> [The task]
The lines from the start of the data through the line containing "xml_files e mets_path = Some manifest ->" are to be reproduced exactly, both ends included.

▼

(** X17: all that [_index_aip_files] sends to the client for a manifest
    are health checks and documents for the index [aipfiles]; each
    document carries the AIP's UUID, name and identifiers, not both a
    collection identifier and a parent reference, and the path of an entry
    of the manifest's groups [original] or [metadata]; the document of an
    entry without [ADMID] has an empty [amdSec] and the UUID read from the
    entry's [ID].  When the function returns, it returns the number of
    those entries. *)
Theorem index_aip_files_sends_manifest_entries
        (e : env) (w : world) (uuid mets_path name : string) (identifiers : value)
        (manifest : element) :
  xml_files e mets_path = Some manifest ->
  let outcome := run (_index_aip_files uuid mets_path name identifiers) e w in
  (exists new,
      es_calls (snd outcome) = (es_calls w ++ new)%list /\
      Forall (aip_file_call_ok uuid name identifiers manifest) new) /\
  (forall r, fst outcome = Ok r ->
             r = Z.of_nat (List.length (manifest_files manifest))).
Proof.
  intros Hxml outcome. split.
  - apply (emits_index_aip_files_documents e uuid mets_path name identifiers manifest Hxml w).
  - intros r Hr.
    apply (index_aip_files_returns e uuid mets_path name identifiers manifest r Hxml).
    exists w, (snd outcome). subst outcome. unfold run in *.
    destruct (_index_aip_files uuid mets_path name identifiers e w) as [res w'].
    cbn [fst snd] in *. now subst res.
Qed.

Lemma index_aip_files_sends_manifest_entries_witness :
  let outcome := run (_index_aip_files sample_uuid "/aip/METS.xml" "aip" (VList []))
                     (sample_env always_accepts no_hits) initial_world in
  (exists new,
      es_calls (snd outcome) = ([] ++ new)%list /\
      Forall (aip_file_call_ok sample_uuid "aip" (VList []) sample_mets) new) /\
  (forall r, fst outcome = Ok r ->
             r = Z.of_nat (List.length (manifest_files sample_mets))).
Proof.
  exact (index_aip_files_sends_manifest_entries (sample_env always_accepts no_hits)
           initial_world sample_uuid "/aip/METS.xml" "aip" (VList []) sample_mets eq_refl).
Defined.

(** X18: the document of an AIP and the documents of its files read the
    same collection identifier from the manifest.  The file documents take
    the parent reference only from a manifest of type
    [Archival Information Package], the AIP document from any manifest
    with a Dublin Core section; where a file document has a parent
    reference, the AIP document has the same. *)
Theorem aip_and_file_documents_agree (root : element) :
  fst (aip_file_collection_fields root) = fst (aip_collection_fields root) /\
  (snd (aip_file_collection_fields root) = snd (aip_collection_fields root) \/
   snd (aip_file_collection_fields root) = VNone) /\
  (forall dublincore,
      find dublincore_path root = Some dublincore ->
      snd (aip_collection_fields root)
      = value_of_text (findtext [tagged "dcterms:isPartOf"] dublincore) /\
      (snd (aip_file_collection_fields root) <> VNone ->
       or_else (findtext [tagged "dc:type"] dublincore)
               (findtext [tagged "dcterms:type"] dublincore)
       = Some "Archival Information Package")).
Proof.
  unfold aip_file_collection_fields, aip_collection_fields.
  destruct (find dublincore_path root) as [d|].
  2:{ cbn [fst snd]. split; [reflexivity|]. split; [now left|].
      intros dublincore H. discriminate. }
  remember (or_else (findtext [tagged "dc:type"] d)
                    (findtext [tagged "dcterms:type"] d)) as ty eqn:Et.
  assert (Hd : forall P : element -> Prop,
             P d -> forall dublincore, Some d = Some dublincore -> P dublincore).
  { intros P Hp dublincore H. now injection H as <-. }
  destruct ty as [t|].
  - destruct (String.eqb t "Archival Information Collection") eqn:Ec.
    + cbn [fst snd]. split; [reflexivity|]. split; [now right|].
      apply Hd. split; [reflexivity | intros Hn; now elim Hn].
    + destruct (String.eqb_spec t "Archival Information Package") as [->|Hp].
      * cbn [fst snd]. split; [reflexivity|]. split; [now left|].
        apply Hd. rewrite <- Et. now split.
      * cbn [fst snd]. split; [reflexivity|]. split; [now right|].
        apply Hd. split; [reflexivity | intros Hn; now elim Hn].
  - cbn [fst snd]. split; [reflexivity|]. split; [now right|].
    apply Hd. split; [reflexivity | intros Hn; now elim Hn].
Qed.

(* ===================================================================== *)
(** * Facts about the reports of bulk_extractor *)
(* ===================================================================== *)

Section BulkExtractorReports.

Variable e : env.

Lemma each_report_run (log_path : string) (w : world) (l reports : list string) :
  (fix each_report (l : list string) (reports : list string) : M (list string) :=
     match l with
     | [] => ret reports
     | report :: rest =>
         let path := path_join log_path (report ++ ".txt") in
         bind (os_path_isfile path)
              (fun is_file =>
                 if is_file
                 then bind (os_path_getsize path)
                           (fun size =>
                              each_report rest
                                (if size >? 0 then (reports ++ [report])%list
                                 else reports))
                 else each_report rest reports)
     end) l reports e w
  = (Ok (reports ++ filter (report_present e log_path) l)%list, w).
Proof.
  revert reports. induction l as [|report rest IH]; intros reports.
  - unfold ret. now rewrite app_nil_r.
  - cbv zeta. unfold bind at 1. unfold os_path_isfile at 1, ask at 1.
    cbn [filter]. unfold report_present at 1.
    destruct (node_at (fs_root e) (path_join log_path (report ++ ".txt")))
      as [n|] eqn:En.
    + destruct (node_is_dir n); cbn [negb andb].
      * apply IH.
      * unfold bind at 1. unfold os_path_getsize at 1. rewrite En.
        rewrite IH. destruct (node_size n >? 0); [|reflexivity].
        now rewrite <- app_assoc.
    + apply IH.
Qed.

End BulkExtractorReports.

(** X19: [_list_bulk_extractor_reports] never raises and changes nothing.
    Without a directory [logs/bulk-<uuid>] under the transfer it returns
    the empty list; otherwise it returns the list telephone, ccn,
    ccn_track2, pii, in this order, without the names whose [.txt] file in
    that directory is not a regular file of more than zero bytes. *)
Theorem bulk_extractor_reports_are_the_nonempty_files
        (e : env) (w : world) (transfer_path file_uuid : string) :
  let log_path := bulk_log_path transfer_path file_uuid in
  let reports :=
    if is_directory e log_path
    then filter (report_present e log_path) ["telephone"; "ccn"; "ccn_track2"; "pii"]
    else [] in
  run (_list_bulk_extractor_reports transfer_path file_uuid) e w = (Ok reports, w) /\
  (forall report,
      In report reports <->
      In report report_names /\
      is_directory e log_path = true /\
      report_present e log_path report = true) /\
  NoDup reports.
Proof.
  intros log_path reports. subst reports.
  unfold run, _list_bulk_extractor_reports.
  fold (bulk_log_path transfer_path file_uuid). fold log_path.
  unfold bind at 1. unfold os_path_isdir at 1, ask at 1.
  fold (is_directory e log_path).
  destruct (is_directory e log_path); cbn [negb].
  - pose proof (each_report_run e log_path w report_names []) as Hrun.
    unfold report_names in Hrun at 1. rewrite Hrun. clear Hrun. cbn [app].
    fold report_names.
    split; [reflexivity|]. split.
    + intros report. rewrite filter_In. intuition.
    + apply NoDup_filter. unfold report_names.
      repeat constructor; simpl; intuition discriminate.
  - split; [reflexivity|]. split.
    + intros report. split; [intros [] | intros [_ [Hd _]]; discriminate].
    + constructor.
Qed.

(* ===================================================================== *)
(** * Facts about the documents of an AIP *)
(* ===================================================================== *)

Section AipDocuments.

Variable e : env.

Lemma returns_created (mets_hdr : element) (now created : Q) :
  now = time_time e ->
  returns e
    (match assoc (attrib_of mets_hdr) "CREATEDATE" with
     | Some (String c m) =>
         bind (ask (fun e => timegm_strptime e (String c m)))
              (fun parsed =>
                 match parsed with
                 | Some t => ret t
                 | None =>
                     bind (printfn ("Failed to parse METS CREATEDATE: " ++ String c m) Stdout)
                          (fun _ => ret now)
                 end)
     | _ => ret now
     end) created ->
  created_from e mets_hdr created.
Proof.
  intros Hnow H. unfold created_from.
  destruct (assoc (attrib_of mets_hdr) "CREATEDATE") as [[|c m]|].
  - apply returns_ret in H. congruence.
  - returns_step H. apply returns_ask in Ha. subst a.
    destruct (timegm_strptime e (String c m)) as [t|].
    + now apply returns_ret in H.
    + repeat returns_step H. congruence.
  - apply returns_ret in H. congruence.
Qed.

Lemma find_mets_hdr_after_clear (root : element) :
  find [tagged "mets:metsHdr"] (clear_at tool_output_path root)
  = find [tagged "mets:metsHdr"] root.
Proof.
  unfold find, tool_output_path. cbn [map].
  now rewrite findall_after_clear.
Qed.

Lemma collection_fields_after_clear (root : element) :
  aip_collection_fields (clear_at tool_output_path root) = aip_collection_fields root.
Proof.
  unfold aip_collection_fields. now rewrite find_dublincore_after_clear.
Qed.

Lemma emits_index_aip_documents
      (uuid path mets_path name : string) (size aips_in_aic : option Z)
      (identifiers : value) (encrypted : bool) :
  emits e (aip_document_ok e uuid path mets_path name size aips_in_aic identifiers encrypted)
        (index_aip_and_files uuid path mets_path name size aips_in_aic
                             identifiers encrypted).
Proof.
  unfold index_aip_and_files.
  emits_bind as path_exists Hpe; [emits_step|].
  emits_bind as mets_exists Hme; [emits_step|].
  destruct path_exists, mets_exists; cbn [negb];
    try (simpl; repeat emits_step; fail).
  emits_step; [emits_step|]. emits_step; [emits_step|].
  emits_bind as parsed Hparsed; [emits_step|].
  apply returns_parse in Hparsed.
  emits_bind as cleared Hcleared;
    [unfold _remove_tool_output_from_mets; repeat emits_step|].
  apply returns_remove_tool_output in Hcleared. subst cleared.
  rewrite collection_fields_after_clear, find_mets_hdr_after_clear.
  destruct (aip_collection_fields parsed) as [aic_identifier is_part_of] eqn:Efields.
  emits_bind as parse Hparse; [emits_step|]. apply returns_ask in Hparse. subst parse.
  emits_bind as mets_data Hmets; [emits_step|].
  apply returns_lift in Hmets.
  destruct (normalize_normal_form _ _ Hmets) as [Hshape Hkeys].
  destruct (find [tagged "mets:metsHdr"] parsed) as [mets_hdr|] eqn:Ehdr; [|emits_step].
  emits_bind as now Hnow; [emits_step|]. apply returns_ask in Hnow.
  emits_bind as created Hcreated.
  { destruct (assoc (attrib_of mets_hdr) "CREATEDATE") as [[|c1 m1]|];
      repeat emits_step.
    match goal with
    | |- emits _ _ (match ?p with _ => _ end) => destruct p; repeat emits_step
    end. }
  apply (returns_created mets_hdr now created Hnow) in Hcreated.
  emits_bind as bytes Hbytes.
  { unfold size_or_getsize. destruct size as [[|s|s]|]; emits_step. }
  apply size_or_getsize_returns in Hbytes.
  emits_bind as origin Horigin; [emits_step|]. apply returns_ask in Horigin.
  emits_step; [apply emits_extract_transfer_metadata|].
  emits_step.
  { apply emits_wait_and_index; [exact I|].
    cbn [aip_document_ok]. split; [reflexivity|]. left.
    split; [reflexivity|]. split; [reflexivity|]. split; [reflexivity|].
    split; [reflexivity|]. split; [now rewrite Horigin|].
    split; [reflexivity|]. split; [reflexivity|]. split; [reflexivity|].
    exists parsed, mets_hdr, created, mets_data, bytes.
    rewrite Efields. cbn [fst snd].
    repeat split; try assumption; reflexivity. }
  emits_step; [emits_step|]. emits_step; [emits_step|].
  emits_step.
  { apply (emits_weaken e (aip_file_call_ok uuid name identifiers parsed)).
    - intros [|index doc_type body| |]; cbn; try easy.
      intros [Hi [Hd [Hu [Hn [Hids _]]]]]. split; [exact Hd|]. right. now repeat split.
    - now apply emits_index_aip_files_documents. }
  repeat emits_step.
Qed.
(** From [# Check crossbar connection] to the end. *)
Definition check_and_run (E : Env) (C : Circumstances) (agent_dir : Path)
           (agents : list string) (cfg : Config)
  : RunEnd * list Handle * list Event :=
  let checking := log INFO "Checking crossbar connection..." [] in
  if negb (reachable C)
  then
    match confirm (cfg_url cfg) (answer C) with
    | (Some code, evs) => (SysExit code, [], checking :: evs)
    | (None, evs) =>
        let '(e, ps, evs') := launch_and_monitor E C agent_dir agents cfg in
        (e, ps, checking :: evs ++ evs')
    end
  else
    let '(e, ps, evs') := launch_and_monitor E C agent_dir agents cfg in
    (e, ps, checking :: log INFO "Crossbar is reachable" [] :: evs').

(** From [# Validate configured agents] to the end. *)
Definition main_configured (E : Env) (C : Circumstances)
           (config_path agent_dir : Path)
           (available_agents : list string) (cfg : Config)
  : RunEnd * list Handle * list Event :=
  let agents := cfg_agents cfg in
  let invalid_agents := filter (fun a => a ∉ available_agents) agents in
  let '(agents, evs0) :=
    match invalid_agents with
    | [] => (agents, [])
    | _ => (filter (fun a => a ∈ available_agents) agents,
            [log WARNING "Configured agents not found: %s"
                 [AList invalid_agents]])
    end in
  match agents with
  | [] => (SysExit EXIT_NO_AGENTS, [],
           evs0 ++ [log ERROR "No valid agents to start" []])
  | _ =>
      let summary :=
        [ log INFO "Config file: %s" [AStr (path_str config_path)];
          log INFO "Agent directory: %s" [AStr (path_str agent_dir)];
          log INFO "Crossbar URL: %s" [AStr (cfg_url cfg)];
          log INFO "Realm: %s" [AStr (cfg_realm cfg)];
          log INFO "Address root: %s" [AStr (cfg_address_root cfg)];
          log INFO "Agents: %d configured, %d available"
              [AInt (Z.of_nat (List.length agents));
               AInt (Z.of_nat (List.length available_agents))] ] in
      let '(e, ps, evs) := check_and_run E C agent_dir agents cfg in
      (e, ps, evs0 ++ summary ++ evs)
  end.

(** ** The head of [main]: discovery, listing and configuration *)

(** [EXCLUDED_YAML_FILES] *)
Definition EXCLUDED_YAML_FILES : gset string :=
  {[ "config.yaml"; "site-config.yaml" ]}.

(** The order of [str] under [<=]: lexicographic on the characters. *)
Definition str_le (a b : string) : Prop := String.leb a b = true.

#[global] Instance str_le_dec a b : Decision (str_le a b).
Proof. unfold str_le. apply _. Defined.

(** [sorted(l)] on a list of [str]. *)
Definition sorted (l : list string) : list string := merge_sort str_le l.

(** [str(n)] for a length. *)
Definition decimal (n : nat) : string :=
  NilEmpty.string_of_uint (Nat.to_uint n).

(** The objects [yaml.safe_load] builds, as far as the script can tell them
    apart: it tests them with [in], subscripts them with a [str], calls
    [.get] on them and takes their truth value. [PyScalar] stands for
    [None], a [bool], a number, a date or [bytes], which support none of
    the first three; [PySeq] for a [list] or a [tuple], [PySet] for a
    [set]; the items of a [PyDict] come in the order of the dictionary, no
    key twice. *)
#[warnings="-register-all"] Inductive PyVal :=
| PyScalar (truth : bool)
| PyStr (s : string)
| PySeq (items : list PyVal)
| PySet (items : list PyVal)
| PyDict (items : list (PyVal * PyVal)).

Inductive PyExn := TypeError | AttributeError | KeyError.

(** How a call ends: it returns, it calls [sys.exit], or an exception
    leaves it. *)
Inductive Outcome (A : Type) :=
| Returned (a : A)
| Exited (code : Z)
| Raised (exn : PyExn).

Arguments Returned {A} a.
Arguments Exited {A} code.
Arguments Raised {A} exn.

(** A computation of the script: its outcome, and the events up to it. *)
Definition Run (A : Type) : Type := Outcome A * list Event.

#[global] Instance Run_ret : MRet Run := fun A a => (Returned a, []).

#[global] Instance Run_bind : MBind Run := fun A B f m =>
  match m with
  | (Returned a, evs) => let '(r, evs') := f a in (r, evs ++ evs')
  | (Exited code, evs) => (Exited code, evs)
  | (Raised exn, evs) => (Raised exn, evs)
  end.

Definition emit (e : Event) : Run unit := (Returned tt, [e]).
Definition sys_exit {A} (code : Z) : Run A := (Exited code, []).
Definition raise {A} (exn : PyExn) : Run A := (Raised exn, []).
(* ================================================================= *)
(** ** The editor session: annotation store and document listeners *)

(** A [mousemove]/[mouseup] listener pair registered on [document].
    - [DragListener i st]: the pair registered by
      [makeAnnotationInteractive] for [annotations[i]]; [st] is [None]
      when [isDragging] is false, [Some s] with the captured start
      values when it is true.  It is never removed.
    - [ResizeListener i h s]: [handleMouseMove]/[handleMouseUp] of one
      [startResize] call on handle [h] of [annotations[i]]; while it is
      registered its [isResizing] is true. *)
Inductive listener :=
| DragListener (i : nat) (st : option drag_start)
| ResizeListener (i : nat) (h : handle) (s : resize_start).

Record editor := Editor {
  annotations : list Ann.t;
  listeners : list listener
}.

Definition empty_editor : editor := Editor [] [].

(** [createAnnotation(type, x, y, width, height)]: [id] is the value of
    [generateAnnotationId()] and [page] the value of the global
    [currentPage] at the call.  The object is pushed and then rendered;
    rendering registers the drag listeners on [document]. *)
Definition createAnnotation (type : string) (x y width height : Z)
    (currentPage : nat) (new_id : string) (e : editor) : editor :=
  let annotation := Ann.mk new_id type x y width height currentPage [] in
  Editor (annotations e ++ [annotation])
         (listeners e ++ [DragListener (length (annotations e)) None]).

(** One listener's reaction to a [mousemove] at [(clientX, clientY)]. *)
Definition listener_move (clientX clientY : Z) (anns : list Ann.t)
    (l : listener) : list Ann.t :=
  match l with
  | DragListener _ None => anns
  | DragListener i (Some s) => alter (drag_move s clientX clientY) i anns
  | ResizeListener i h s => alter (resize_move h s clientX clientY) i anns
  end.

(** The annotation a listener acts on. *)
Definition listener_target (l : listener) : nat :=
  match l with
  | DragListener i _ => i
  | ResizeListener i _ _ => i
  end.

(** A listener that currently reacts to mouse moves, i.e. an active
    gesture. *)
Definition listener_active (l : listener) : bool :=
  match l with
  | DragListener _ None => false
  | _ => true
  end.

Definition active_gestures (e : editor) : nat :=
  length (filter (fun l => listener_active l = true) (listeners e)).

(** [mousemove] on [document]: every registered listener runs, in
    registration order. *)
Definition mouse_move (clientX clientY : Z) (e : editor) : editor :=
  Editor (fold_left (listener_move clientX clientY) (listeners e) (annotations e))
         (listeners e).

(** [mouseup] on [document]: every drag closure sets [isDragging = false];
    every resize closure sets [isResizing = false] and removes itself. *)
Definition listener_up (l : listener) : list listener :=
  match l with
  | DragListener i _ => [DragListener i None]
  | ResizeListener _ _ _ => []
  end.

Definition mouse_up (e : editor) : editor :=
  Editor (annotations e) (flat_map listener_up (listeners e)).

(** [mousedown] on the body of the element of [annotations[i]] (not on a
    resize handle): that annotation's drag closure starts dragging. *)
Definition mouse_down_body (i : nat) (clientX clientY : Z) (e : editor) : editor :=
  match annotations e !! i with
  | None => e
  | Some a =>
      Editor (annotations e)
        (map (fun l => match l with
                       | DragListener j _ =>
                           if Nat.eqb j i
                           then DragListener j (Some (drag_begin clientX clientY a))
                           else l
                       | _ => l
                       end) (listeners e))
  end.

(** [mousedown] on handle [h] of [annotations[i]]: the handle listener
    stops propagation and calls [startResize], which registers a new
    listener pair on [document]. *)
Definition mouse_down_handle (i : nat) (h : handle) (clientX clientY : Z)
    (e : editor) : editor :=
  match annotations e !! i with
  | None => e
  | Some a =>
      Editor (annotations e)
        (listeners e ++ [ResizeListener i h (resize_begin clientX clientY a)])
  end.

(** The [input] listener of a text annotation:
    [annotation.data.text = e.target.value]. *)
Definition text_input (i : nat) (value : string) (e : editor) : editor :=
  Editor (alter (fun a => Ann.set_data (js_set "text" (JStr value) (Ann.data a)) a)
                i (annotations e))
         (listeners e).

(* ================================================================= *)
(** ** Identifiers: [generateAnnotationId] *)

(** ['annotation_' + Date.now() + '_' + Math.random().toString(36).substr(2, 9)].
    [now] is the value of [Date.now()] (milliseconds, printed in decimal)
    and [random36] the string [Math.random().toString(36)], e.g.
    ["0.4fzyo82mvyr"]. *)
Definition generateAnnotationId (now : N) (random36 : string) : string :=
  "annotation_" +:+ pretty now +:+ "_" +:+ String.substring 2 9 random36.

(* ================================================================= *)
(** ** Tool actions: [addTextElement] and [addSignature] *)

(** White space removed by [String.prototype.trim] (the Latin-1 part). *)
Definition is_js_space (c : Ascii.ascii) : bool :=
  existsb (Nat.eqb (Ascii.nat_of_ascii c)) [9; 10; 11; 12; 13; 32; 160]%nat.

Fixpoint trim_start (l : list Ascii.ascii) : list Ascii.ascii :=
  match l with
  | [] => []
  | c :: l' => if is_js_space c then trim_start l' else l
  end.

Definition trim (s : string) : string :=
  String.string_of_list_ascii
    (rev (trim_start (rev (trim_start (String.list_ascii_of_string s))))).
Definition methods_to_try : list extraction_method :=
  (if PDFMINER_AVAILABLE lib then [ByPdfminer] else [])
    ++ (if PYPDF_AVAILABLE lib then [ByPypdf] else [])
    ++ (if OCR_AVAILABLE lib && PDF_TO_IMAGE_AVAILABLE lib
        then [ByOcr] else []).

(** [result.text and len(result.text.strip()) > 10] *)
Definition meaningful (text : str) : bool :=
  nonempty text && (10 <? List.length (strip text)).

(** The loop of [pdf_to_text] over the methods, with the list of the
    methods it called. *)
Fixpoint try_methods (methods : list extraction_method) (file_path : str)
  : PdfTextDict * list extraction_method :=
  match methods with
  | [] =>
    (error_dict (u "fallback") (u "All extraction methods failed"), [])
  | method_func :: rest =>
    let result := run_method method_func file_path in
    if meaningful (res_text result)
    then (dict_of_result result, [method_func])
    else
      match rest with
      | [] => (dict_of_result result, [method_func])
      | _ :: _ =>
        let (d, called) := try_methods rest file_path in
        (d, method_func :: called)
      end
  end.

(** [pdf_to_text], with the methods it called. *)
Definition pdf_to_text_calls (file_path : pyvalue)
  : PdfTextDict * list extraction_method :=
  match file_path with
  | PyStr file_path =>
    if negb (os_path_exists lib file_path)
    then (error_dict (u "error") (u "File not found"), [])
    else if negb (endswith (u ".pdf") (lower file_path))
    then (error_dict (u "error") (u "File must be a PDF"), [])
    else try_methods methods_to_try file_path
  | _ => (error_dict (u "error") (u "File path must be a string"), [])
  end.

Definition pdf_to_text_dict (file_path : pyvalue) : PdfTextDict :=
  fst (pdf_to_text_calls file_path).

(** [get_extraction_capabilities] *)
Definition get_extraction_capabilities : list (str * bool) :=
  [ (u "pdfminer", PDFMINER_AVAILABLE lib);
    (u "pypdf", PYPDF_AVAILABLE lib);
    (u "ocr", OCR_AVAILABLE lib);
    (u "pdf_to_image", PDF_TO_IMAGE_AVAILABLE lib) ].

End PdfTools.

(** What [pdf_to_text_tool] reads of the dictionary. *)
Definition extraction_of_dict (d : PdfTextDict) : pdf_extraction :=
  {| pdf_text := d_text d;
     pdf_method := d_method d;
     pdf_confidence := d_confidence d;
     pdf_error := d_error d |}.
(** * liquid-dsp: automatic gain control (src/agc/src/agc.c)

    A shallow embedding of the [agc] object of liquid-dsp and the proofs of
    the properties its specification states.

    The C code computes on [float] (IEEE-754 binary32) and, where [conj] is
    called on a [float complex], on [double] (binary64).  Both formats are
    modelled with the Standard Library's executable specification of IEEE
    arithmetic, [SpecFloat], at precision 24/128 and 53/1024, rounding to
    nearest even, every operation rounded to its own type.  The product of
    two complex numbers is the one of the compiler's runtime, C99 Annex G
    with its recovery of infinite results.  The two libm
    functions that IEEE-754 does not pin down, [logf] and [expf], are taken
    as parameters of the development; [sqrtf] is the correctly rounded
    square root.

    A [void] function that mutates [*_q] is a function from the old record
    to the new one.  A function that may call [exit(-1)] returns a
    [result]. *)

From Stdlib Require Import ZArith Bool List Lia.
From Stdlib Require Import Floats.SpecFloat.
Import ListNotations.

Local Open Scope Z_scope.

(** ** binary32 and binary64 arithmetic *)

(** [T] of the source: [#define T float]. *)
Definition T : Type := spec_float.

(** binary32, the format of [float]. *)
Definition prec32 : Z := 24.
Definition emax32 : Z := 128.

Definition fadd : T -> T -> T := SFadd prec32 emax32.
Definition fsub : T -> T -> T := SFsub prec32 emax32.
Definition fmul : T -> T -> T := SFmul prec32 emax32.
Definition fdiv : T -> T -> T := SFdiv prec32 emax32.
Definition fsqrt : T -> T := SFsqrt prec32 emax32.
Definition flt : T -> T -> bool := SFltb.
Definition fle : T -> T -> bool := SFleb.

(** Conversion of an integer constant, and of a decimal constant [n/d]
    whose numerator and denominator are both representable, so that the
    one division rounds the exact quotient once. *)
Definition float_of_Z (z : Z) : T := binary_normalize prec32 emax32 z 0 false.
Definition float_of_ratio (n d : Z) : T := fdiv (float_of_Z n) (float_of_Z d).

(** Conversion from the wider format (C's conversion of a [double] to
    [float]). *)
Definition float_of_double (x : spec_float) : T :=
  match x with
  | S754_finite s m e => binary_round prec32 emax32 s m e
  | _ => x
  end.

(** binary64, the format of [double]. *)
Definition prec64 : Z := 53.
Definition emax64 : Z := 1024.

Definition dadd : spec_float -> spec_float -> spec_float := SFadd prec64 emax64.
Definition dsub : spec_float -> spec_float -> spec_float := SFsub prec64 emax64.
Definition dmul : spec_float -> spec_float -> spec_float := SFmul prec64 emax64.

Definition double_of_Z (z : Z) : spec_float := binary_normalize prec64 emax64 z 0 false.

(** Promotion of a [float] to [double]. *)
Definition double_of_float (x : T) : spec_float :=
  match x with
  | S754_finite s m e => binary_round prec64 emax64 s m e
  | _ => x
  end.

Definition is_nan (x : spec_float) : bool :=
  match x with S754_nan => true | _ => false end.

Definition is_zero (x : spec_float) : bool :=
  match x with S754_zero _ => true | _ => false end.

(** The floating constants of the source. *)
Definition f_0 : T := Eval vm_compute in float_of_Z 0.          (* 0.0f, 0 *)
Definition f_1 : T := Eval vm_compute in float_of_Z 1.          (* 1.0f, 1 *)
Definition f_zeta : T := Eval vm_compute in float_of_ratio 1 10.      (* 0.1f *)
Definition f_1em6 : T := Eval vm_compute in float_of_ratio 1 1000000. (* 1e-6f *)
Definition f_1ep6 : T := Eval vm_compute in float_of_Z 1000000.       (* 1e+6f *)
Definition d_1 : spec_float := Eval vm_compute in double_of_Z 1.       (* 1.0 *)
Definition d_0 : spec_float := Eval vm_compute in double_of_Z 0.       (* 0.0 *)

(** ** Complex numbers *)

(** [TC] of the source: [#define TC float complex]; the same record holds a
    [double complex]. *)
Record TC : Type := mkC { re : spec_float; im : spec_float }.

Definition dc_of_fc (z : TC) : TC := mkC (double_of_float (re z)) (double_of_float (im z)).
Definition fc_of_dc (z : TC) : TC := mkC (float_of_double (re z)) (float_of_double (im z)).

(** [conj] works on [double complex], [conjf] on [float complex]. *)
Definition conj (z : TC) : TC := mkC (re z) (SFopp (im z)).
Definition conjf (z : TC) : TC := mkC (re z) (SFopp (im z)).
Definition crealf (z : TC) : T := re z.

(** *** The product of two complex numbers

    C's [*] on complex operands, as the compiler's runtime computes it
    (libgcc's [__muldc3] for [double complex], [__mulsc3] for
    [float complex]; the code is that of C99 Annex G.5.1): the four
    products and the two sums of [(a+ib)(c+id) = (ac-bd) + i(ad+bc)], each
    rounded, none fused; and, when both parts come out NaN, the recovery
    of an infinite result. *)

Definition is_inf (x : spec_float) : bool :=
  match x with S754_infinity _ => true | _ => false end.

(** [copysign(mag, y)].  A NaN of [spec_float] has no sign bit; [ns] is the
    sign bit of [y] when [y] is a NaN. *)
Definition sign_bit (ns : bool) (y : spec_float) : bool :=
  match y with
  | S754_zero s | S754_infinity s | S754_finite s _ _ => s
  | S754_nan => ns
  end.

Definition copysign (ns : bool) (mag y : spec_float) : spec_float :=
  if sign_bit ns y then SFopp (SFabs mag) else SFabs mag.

▲

> [Solution to the exercise]
(** X17: all that [_index_aip_files] sends to the client for a manifest
    are health checks and documents for the index [aipfiles]; each
    document carries the AIP's UUID, name and identifiers, not both a
    collection identifier and a parent reference, and the path of an entry
    of the manifest's groups [original] or [metadata]; the document of an
    entry without [ADMID] has an empty [amdSec] and the UUID read from the
    entry's [ID].  When the function returns, it returns the number of
    those entries. *)
Theorem index_aip_files_sends_manifest_entries
        (e : env) (w : world) (uuid mets_path name : string) (identifiers : value)
        (manifest : element) :
  xml_files e mets_path = Some manifest ->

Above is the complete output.